Classifying pages or text lines into font categories aids transcription because single font Optical Character Recognition (OCR) is generally more accurate than omni-font OCR. We present a simple framework based on Convolutional Neural Networks (CNNs), where a CNN is trained to classify small patches of text into predefined font classes. To classify page or line images, we average the CNN predictions over densely extracted patches. We show that this method achieves state- of-the-art performance on a challenging dataset of 40 Arabic computer fonts with 98.8% line level accuracy. This same method also achieves the highest reported accuracy of 86.6% in predicting paleographic scribal script classes at the page level on medieval Latin manuscripts. Finally, we analyze what features are learned by the CNN on Latin manuscripts and find evidence that the CNN is learning both the defining morphological differences between scribal script classes as well as overfitting to class-correlated nuisance factors. We propose a novel form of data augmentation that improves robustness to text darkness, further increasing classification performance.

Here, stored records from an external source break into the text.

(** [tx] at the place of [L'], for the transactions [l0] that are counted. *)
Lemma place_ok (tx : QueuedTx) (o : option nat) (q : TransactionQueue) (T : list QueuedTx) (l0 L' : list TimestampedTx) :
  let source := tx_sourceID tx in let f := tx_feeSourceID tx in let s := account_or_new source q in
  priced tx -> books q T [] -> holds s l0 -> 0 <= mAge s < mPendingDepth q ->
  T ≡ₚ txs_of l0 ++ queued (delete source (mAccountStates q)) ->
  mTransactions (place_tx o tx s) = L' -> L' ≡ₚ {| mTx := tx; mBroadcasted := false |} :: l0 ->
  (exists n, 1 <= n /\ contiguous n L') -> Forall (fun t => tx_sourceID (mTx t) = source /\ genuine (mTx t)) L' ->
  (forall a s', a <> source -> mAccountStates q !! a = Some s' ->
    counted envelope (mPendingDepth q) a s' /\ (mTransactions s' <> [] \/ 0 < mTotalFees s')) ->
  1 <= mPendingDepth q <= UINT32_MAX ->
  0 <= fst (mMinFeeNeeded (mTxQueueLimiter q)) <= INT64_MAX /\ 0 <= snd (mMinFeeNeeded (mTxQueueLimiter q)) <= UINT32_MAX ->
  is_u32 (mPoolLedgerMultiplier (mTxQueueLimiter q)) -> ops T <= UINT32_MAX * UINT32_MAX ->
  total_of (mAccountStates q) f + tx_feeBid tx <= INT64_MAX -> address tx ∉ address <$> T ->
  ok (with_accounts (with_fee f (tx_feeBid tx) (<[source := place_tx o tx s]> (mAccountStates q))) q) T [tx].
Proof.
  intros source f s Hp Hb Hh Hage HT HL' HL Hc Hg Hoth Hdep Hmin Hmul Hsz Hfee Haddr.
  set (m1 := <[source := place_tx o tx s]> (mAccountStates q)).
  assert (forall a, list_of (with_fee f (tx_feeBid tx) m1) a = if source =? a then L' else list_of (mAccountStates q) a) as Hls.
  { intros a. rewrite with_fee_list. unfold m1. by rewrite list_of_insert, HL'. }
  assert (forall a, total_of m1 a = total_of (mAccountStates q) a) as Htot.
  { intros a. unfold m1. rewrite total_of_insert. destruct (Z.eqb_spec source a) as [<-|]; [|done].
    unfold total_of, place_tx, s, account_or_new. by destruct (mAccountStates q !! source). }
  pose proof Hb as [Hpr Had Hfe Hfb Hob Htx Hso Hop]. rewrite app_nil_r in *.
  pose proof (fees_nonneg f T Hpr) as Hf0. destruct Hp as [Hp1 Hp2].
  assert (counted envelope (mPendingDepth q) source (place_tx o tx s)) as Hcs.
  { split; rewrite ?HL'; try done.
    - destruct Hh as [Ho Hbo]. rewrite (holds_Permutation _ _ _ HL). split; cbn [mQueueSizeOps mBroadcastQueueOps place_tx].
      + rewrite Ho. change (txs_of (_ :: l0)) with (tx :: txs_of l0). rewrite ops_cons. lia.
      + rewrite Hbo, bops_cons. cbn [mBroadcasted mTx]. lia.
    - intros Hnil. rewrite Hnil in HL. by apply Permutation_nil_cons in HL. }
  assert (queued (with_fee f (tx_feeBid tx) m1) ≡ₚ T ++ [tx]) as Hq.
  { destruct (queued_change (mAccountStates q) (with_fee f (tx_feeBid tx) m1) source) as (rest&H1&H2).
    { intros b Hne. rewrite Hls. destruct (Z.eqb_spec source b); [congruence|done]. }
    rewrite Hls, Z.eqb_refl in H2. rewrite (queued_delete _ source) in H1. apply (Permutation_app_inv_l) in H1.
    assert (txs_of L' ≡ₚ tx :: txs_of l0) as HtL by (unfold txs_of; by rewrite HL).
    rewrite H2, HtL, HT, <- H1. by rewrite <- Permutation_cons_append. }
  split; cbn [mAccountStates mTxQueueLimiter mPendingDepth with_accounts]; [|exact Hq| | |exact Hdep|exact Hmin|exact Hmul|exact Hsz].
  - split; cbn [mAccountStates mTxQueueLimiter with_accounts]; [| | | | |exact Htx|exact Hso|exact Hop].
    + apply Forall_app. split; [done|]. by apply Forall_singleton.
    + rewrite fmap_app. apply NoDup_app. split; [done|]. split; [|by apply NoDup_singleton].
      intros x Hx ->%list_elem_of_singleton. done.
    + intros a. rewrite with_fee_total, Htot, Htot, !Hfe, fees_app. unfold fees_of at 4. cbn [fmap list_fmap zsum foldr].
      fold f. destruct (Z.eqb_spec f a) as [<-|]; [|lia]. rewrite Hfe in Hfee. rewrite to_i64_small by lia. lia.
    + intros a. specialize (Hfb a). rewrite fees_app. unfold fees_of at 2. cbn [fmap list_fmap zsum foldr]. fold f. rewrite Hfe in Hfee.
      destruct (Z.eqb_spec f a) as [<-|]; lia.
    + rewrite ops_app. unfold ops at 2. cbn [fmap list_fmap zsum foldr]. unfold_ints; lia.
  - intros a s' Hs'. destruct (with_fee_counted f a (tx_feeBid tx) (mPendingDepth q) m1 s') as [|(s2&Hs2&_&Himp)]; [lia|done|done|].
    apply Himp. apply lookup_insert_Some in Hs2 as [[<- <-]|[Hne Hs2]]; [done|]. by apply Hoth.
  - intros a s' Hs'. destruct (decide (a = f)) as [->|Hne].
    + right. pose proof (with_fee_total f f (tx_feeBid tx) m1) as Ht. unfold total_of at 1 in Ht. rewrite Hs', Z.eqb_refl, Htot, Hfe in Ht.
      rewrite Hfe in Hfee. rewrite to_i64_small in Ht by lia. lia.
    + unfold with_fee in Hs'. rewrite lookup_insert_ne in Hs' by done. apply lookup_insert_Some in Hs' as [[<- <-]|[Hne' Hs']].
      * left. rewrite HL'. intros ->. by apply Permutation_nil_cons in HL.
      * by apply (Hoth a).
Qed.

Models and code (with corresponding docker image instructions) for this paper can be found in this github repo. The pixel annotations I created for one set of experiments can be found here.
I submitted this method to the 2016 and 2017 Competitions on Classification of Latin Medieval Manuscripts (CLaMM). Here is the code for my 2016 and 2017 submissions.
In the 2016 competition, I placed 2nd in Task 1 and 3rd in Task 2 (Results Table). 2017 results have yet to be announced.